What is so complicated about extracting fields? Just iterate via .tupleof:

module test;

import std.stdio;
import std.conv;

struct Foo
{
   int x;
   string name;
   mixin NonSerialized!name;
   string lastName;
   mixin NonSerialized!lastName;
   string extra;
}

mixin template NonSerialized(alias field)
{
   mixin("enum __attribute_nonSerialized_" ~ field.mangleof ~ ";");
}

string serialize(T)(T input)
{
   string result;

   foreach (i, field; input.tupleof)
   {
       static if (skipSerialize!(T, input.tupleof[i].mangleof))
           result ~= to!string(typeof(field).init) ~ "\n";
       else
           result ~= to!string(field) ~ "\n";
   }

   return result;
}

template skipSerialize(T, string mangle)
{
	enum bool skipSerialize = __traits(hasMember, T,
"__attribute_nonSerialized_" ~ mangle);
}

void main()
{
   Foo foo = Foo(10, "Foo", "Bar", "Doo");
   string bin = serialize(foo);
   writeln(bin);
}

And by using .init instead of just skipping serialization altogether
you can unserialize at a later point even if you end up removing some
of the mixins, so you can have some binary-compatibility there.
March 20, 2012
Re: Proposal: user defined attributes
On Monday, 19 March 2012 at 21:00:32 UTC, Andrei Alexandrescu 
wrote:
> On 3/19/12 3:55 PM, F i L wrote:
>> I think this could get tricky for the compiler to confidently 
>> use given
>> that the mixed in enums can collide with existing members 
>> (although not
>> likely). Also, if objects are not identified as being unique 
>> marked (in
>> the compilers eyes), what specific attribute post-fixes will 
>> it be
>> searching for on enums members?
>
> Not a big issue, the name could always contain a uuid which 
> makes collision practically impossibile.
>
> Andrei

And with parameters? Or how about run-time reflection, which is 
something that should be added eventually for attributes as well 
(that is, typeid(Blah).getCustomAttributes())?
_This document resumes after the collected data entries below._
(* ===== verification/SimplifyCmpOk.v ===== *)
(** * Simplified comparisons, branches and checks mean the same

    A comparison of operands has a truth value ([compares]); each
    simplification of [SimplifyCmp.v] keeps it.  Three-way comparisons are those
    the front end makes, with [Cmp_GT] or [Cmp_GT_Un]; for the other modifiers
    the rules are wrong, as an example shows. *)
From Stdlib Require Import SpecFloat.
From S2P Require Import Prelude Floats JavaArith IR ConstFold Gen Simplify SimplifyOk SimplifyCmp.

(** ** Truth of comparisons *)

Lemma comparison_of_bits m : comparison_of (comparison_bits m) = Some m.
Proof. by destruct m. Qed.

Lemma cmp_is_eq a b : cmp_is a b = true <-> a = b.
Proof. by destruct a, b. Qed.

(** Comparing the other way round turns the order round. *)
Lemma ordering_antisym t un a b : ordering t un b a = CompOpp <$> ordering t un a b.
Proof.
  unfold ordering. destruct (arith_width t) as [w|].
  - destruct un; simpl; f_equal; apply Z.compare_antisym.
  - destruct (fp_format t) as [F|]; [apply SFcompare_antisym|]. simpl. f_equal. apply Z.compare_antisym.
Qed.

(** Only floats are unordered, and only their comparisons need the flip. *)
Lemma fp_width t F : fp_format t = Some F -> arith_width t = None /\ isFloatingPoint t = true.
Proof. by destruct t. Qed.

Lemma ordering_fp t un un' a b : isFloatingPoint t = true -> value_type t = true ->
  ordering t un a b = ordering t un' a b.
Proof. by destruct t. Qed.

Lemma ordering_int t un a b : isFloatingPoint t = false -> exists c, ordering t un a b = Some c.
Proof. destruct t; try done; by eexists. Qed.
Definition java_conv (v : jval) (to : prim) : option jval :=
  match v, to with
  | VInt i, PByte => Some (VInt (sx 8 i))
  | VInt i, PChar => Some (VInt (ux 16 i))
  | VInt i, PShort => Some (VInt (sx 16 i))
  | VInt i, PLong => Some (VLong i)
  | VInt i, PFloat => Some (VFloat (of_int binary32 i))
  | VInt i, PDouble => Some (VDouble (of_int binary64 i))
  | VLong i, PInt => Some (VInt (sx 32 i))
  | VLong i, PFloat => Some (VFloat (of_int binary32 i))
  | VLong i, PDouble => Some (VDouble (of_int binary64 i))
  | VFloat b, PInt => Some (VInt (java_f2i 32 binary32 b))
  | VFloat b, PLong => Some (VLong (java_f2i 64 binary32 b))
  | VFloat b, PDouble => Some (VDouble (fconv binary32 binary64 b))
  | VDouble b, PInt => Some (VInt (java_f2i 32 binary64 b))
  | VDouble b, PLong => Some (VLong (java_f2i 64 binary64 b))
  | VDouble b, PFloat => Some (VFloat (fconv binary64 binary32 b))
  | _, _ => None
  end.

Inductive ainstr :=
  | AInt (op : binop) | ALong (op : binop) | ALongShift (op : binop)
  | AFloat (op : fop) | ADouble (op : fop)
  | ANeg | ALcmp | AFcmp (nan : Z) | AConv (to : prim).

Definition is_shift (op : binop) : bool :=
  match op with JShl | JShr | JUshr => true | _ => false end.

(** The stack after the instruction; [Some None] is an [ArithmeticException],
    [None] an instruction that does not apply to the types on the stack. *)
Definition java_arith (a : ainstr) (st : list jval) : option (option (list jval)) :=
  match a, st with
  | AInt op, VInt b :: VInt a :: st => Some (r ← java_binop 32 op a b; Some (VInt r :: st))
  | ALong op, VLong b :: VLong a :: st => Some (r ← java_binop 64 op a b; Some (VLong r :: st))
  | ALongShift op, VInt b :: VLong a :: st => Some (r ← java_binop 64 op a b; Some (VLong r :: st))
  | AFloat op, VFloat b :: VFloat a :: st => Some (Some (VFloat (java_fop binary32 op a b) :: st))
  | ADouble op, VDouble b :: VDouble a :: st => Some (Some (VDouble (java_fop binary64 op a b) :: st))
  | ANeg, VInt a :: st => Some (Some (VInt (java_neg 32 a) :: st))
  | ANeg, VLong a :: st => Some (Some (VLong (java_neg 64 a) :: st))
  | ANeg, VFloat a :: st => Some (Some (VFloat (fneg binary32 a) :: st))
  | ANeg, VDouble a :: st => Some (Some (VDouble (fneg binary64 a) :: st))
  | ALcmp, VLong b :: VLong a :: st => Some (Some (VInt (java_cmp a b) :: st))
  | AFcmp nan, VFloat b :: VFloat a :: st => Some (Some (VInt (java_fcmp binary32 nan a b) :: st))
  | AFcmp nan, VDouble b :: VDouble a :: st => Some (Some (VInt (java_fcmp binary64 nan a b) :: st))
  | AConv to, v :: st => r ← java_conv v to; Some (Some (r :: st))
  | _, _ => None
  end.

(** The arithmetic instructions by their opcodes, with the type of the topmost
    operand. *)
Inductive ty := TyInt | TyLong | TyFloat | TyDouble.
(* ===== verification/StackOk.v ===== *)
(** * Stack manipulation, constants, loads and stores

    The opcodes that move values, against their specification on Java values
    with their categories: the forms of [dup] and its relatives, the constants,
    and the loads and stores with their [wide] and short encodings. *)
From Stdlib Require Import SpecFloat.
From stdpp Require Import strings.
From S2P Require Import Prelude Floats Frame FrameOk Opcodes OpcodesOk.

(** ** Stack manipulation *)

(** [long] and [double] are the values of category 2. *)
Definition cat2 (v : jval) : bool :=
  match v with VLong _ | VDouble _ => true | _ => false end.

Inductive sinstr := SPop | SPop2 | SDup | SDupX1 | SDupX2 | SDup2 | SDup2X1 | SDup2X2 | SSwap.

(** The forms of the instructions, by the categories of the values on top. *)
Definition java_shuffle (s : sinstr) (st : list jval) : option (list jval) :=
  match s, st with
  | SPop, v1 :: st => if cat2 v1 then None else Some st
  | SPop2, v1 :: st =>
      if cat2 v1 then Some st else
      match st with v2 :: st => if cat2 v2 then None else Some st | _ => None end
  | SDup, v1 :: st => if cat2 v1 then None else Some (v1 :: v1 :: st)
  | SDupX1, v1 :: v2 :: st => if cat2 v1 || cat2 v2 then None else Some (v1 :: v2 :: v1 :: st)
  | SDupX2, v1 :: v2 :: st =>
      if cat2 v1 then None else if cat2 v2 then Some (v1 :: v2 :: v1 :: st) else
      match st with v3 :: st => if cat2 v3 then None else Some (v1 :: v2 :: v3 :: v1 :: st) | _ => None end
  | SDup2, v1 :: st =>
      if cat2 v1 then Some (v1 :: v1 :: st) else
      match st with v2 :: st => if cat2 v2 then None else Some (v1 :: v2 :: v1 :: v2 :: st) | _ => None end
  | SDup2X1, v1 :: v2 :: st =>
      if cat2 v2 then None else if cat2 v1 then Some (v1 :: v2 :: v1 :: st) else
      match st with v3 :: st => if cat2 v3 then None else Some (v1 :: v2 :: v3 :: v1 :: v2 :: st) | _ => None end
  | SDup2X2, v1 :: v2 :: st =>
      match cat2 v1, cat2 v2, st with
      | true, true, _ => Some (v1 :: v2 :: v1 :: st)
      | true, false, v3 :: st => if cat2 v3 then None else Some (v1 :: v2 :: v3 :: v1 :: st)
      | false, false, v3 :: st =>
          if cat2 v3 then Some (v1 :: v2 :: v3 :: v1 :: v2 :: st) else
          match st with
          | v4 :: st => if cat2 v4 then None else Some (v1 :: v2 :: v3 :: v4 :: v1 :: v2 :: st)
          | _ => None
          end
      | _, _, _ => None
      end
  | SSwap, v1 :: v2 :: st => if cat2 v1 || cat2 v2 then None else Some (v2 :: v1 :: st)
  | _, _ => None
  end.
We can't manually 
add things into the TypeInfo. This is an already ridiculously 
hackish approach, and it *does not* work for anything besides 
trivial applications. It is completly unreasonable to expect 
everything to be done in a library; the compiler exists for a 
reason and at some point you have to draw the line. Why even 
bother having an auto keyword? Instead of 'auto a = b + c' you 
could simply use 'Auto!(b + c) a = b + c'. It is a more extreme 
example for now, but won't be too much different once more 
complicated things arise; after all, auto!2 a = 2 is not much 
different from auto a = 2. Just like it's not too much different 
for parameterless attributes (even if it is uglier and much more 
hackish), but once you get into parameters and runtime stuff it 
becomes just as ugly as the above example.
March 20, 2012
Re: Proposal: user defined attributes
and how to add attribute parameters like DoSerialize(type=packed) for 
example - very very common in C# attributes and java annotations

http://en.wikipedia.org/wiki/Java_annotation

Am 19.03.2012 22:00, schrieb Andrei Alexandrescu:
> On 3/19/12 3:44 PM, Andrej Mitrovic wrote:
>>  On 3/19/12, Jacob Carlborg<doob@me.com>   wrote:
>>>  * Can be repeated on several fields (with the mixin you can only mixin
>>>  "NonSerialized" once)
>>
>>  When I implemented NonSerialized for Vladimir's json library he made a
>>  suggestion to simply create enums of each field that is not to be
>>  serialized and encode it as "fieldname_nonSerialized". That would
>>  enable using a NonSerialized mixin multiple times.
>>
>>  I've yet to implement it in that way, I ran into some odd bugs but
>>  I'll have a look at this soon. My implementation used a hash lookup
>>  table for the fields, but using enums would make the code even
>>  simpler. Basically:
>>
>>  struct Foo
>>  {
>>       int x;
>>       string name;
>>       mixin(NonSerialized!name);
>>       string lastName;
>>       mixin(NonSerialized!lastName);
>>  }
>>
>>  and this would expand to:
>>  struct Foo
>>  {
>>       int x;
>>       string name;
>>       enum name_nonSerialized;
>>       string lastName;
>>       enum lastName_nonSerialized;
>>  }
>>
>>  So all you'd have to do is use compile-time introspection and a little
>>  bit of string processing to figure out if a field should be serialized
>>  or not.
>
> I salute creative uses of the language over defining new features.
>
> Andrei
March 20, 2012
Re: Proposal: user defined attributes
On 2012-03-19 22:51, Andrej Mitrovic wrote:
> On 3/19/12, Jacob Carlborg<doob@me.com>  wrote:
>> Yeah, but that will complicate the retrieval of the information.
>
> What is so complicated about extracting fields? Just iterate via .tupleof:

It wasn't actually that much more complicated. But now there is one 
extra enum for each NonSerialized field.

-- 
/Jacob Carlborg
March 20, 2012
Re: Proposal: user defined attributes
On 2012-03-19 22:00, Andrei Alexandrescu wrote:

> I salute creative uses of the language over defining new features.
>
> Andrei

The actual point of user defined attributes it to be able to create 
domain specific attributes so we don't have to add new features to the 
language. This is also to have a sane syntax for the attributes.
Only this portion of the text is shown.